## YOUR OBJECTIVE
Among the entries below, only the lines starting at the one with "Record cb_state : Type" and ending at the one with "window, so a", both included, are to be printed exactly.
= = = =
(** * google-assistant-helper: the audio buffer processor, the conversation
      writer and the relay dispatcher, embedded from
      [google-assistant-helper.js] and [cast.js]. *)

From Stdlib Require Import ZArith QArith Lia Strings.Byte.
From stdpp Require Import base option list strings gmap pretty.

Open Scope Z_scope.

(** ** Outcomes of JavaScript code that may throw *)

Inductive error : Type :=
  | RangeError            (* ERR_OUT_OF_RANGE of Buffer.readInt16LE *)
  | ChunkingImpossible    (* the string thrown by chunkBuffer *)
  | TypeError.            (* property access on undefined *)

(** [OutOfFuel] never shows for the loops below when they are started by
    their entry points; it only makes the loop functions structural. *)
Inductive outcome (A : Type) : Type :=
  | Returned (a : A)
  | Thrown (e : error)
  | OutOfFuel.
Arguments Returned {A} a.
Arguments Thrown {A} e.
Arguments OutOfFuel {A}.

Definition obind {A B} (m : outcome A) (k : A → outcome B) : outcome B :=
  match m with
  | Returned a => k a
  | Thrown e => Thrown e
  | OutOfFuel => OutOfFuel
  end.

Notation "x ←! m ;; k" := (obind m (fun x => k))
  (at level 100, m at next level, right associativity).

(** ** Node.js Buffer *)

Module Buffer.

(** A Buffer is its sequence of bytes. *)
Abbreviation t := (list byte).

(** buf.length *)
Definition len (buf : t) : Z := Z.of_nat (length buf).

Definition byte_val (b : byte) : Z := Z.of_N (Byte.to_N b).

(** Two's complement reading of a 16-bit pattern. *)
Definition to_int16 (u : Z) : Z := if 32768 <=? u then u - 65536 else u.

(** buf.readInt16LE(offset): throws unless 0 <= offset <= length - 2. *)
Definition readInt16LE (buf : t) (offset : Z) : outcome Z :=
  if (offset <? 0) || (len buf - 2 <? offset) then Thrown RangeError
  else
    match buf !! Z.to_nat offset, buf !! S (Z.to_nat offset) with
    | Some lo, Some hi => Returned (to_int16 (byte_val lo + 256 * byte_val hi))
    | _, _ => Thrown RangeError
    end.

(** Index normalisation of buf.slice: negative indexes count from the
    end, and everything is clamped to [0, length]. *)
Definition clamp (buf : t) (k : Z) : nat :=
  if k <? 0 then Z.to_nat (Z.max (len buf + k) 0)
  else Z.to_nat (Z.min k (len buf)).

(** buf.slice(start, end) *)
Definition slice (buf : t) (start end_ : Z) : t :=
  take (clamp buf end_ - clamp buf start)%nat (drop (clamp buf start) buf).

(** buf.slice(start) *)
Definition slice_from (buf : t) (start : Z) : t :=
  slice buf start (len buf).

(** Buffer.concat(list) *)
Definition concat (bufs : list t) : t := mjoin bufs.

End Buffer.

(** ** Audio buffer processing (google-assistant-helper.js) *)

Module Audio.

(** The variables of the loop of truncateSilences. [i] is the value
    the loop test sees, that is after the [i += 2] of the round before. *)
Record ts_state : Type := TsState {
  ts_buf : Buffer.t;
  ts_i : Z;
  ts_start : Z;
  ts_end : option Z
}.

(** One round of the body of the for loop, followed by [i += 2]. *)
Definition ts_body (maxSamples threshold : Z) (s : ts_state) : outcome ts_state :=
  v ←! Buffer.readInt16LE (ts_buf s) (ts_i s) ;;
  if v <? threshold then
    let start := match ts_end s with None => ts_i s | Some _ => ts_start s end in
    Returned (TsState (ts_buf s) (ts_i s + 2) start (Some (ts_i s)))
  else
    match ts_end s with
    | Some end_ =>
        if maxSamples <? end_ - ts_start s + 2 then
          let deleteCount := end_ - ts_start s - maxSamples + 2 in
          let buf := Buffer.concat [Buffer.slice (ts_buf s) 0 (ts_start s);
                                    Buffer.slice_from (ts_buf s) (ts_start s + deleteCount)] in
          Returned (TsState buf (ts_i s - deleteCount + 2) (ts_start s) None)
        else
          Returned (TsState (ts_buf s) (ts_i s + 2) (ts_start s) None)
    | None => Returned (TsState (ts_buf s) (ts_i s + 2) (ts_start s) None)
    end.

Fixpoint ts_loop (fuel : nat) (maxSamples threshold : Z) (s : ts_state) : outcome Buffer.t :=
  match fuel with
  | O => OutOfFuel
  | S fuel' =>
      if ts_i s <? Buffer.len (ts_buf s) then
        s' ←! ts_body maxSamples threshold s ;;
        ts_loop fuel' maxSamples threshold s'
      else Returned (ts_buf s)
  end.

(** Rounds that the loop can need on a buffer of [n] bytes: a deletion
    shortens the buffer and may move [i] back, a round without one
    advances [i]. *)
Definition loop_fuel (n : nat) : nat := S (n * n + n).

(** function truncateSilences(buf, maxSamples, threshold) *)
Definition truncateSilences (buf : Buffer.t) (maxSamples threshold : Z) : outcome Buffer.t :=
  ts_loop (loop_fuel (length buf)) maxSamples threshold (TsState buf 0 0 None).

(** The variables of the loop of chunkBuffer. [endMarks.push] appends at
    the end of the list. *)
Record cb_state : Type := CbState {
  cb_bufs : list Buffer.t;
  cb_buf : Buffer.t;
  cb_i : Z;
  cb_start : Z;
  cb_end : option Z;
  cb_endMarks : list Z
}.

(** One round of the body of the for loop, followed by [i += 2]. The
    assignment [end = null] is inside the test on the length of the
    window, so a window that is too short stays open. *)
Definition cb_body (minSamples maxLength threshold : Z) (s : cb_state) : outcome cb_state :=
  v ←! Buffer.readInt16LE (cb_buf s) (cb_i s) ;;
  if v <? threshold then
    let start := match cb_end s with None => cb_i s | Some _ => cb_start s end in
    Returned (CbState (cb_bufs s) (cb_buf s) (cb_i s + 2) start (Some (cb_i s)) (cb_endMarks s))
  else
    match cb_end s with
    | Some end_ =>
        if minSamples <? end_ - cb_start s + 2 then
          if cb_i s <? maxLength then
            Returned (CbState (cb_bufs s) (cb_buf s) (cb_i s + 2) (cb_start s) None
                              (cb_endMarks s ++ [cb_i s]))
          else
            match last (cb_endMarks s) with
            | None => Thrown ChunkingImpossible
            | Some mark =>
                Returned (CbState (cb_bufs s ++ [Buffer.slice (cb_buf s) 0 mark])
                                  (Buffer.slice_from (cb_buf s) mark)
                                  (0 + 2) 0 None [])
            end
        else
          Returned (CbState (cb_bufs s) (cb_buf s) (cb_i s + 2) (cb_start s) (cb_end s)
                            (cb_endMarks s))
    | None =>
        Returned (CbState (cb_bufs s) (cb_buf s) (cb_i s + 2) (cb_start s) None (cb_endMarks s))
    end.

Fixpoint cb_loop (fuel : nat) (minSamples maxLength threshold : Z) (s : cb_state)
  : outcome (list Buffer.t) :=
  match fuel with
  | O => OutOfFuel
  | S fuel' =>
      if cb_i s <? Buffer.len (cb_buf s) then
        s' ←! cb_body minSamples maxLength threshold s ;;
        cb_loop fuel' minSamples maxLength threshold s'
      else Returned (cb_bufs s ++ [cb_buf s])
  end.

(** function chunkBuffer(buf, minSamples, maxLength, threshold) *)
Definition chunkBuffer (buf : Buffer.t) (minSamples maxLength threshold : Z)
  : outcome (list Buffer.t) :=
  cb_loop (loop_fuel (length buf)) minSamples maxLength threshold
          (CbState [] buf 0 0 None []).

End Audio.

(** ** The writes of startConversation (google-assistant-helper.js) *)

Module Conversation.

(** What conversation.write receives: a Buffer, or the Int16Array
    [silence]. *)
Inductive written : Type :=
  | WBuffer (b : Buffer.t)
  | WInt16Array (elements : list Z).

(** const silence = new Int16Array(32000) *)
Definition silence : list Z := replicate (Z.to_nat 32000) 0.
= = = =
## OUTPUT FOR THIS EXERCISE
Record cb_state : Type := CbState {
  cb_bufs : list Buffer.t;
  cb_buf : Buffer.t;
  cb_i : Z;
  cb_start : Z;
  cb_end : option Z;
  cb_endMarks : list Z
}.

(** One round of the body of the for loop, followed by [i += 2]. The
    assignment [end = null] is inside the test on the length of the
    window, so a window that is too short stays open. *)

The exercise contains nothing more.